Collected data –
▬▬▬

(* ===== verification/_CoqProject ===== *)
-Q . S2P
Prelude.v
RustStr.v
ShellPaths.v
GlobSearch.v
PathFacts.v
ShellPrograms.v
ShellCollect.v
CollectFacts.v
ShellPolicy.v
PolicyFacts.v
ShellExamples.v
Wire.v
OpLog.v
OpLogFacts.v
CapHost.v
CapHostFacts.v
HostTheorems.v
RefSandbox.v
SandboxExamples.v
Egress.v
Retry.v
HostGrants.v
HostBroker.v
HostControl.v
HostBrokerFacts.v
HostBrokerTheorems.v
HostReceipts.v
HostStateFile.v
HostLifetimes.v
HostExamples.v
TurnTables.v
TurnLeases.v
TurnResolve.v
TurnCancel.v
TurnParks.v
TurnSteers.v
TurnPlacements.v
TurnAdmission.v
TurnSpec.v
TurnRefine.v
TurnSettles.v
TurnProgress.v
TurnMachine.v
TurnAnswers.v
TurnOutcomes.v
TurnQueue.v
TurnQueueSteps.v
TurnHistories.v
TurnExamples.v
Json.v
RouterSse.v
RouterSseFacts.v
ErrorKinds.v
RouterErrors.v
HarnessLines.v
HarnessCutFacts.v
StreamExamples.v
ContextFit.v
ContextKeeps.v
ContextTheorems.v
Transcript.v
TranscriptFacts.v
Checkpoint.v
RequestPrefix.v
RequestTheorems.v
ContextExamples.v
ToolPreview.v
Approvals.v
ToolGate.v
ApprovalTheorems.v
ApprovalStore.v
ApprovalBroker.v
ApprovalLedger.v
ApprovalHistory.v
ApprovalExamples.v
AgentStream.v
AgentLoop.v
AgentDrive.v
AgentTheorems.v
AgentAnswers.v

▬▬▬

Task brief –
Set down precisely the lines above between the line holding "OpLogFacts.v" and the line holding "TranscriptFacts.v", inclusive, and nothing beyond them.

Task response –
OpLogFacts.v
CapHost.v
CapHostFacts.v
HostTheorems.v
RefSandbox.v
SandboxExamples.v
Egress.v
Retry.v
HostGrants.v
HostBroker.v
HostControl.v
HostBrokerFacts.v
HostBrokerTheorems.v
HostReceipts.v
HostStateFile.v
HostLifetimes.v
HostExamples.v
TurnTables.v
TurnLeases.v
TurnResolve.v
TurnCancel.v
TurnParks.v
TurnSteers.v
TurnPlacements.v
TurnAdmission.v
TurnSpec.v
TurnRefine.v
TurnSettles.v
TurnProgress.v
TurnMachine.v
TurnAnswers.v
TurnOutcomes.v
TurnQueue.v
TurnQueueSteps.v
TurnHistories.v
TurnExamples.v
Json.v
RouterSse.v
RouterSseFacts.v
ErrorKinds.v
RouterErrors.v
HarnessLines.v
HarnessCutFacts.v
StreamExamples.v
ContextFit.v
ContextKeeps.v
ContextTheorems.v
Transcript.v
TranscriptFacts.v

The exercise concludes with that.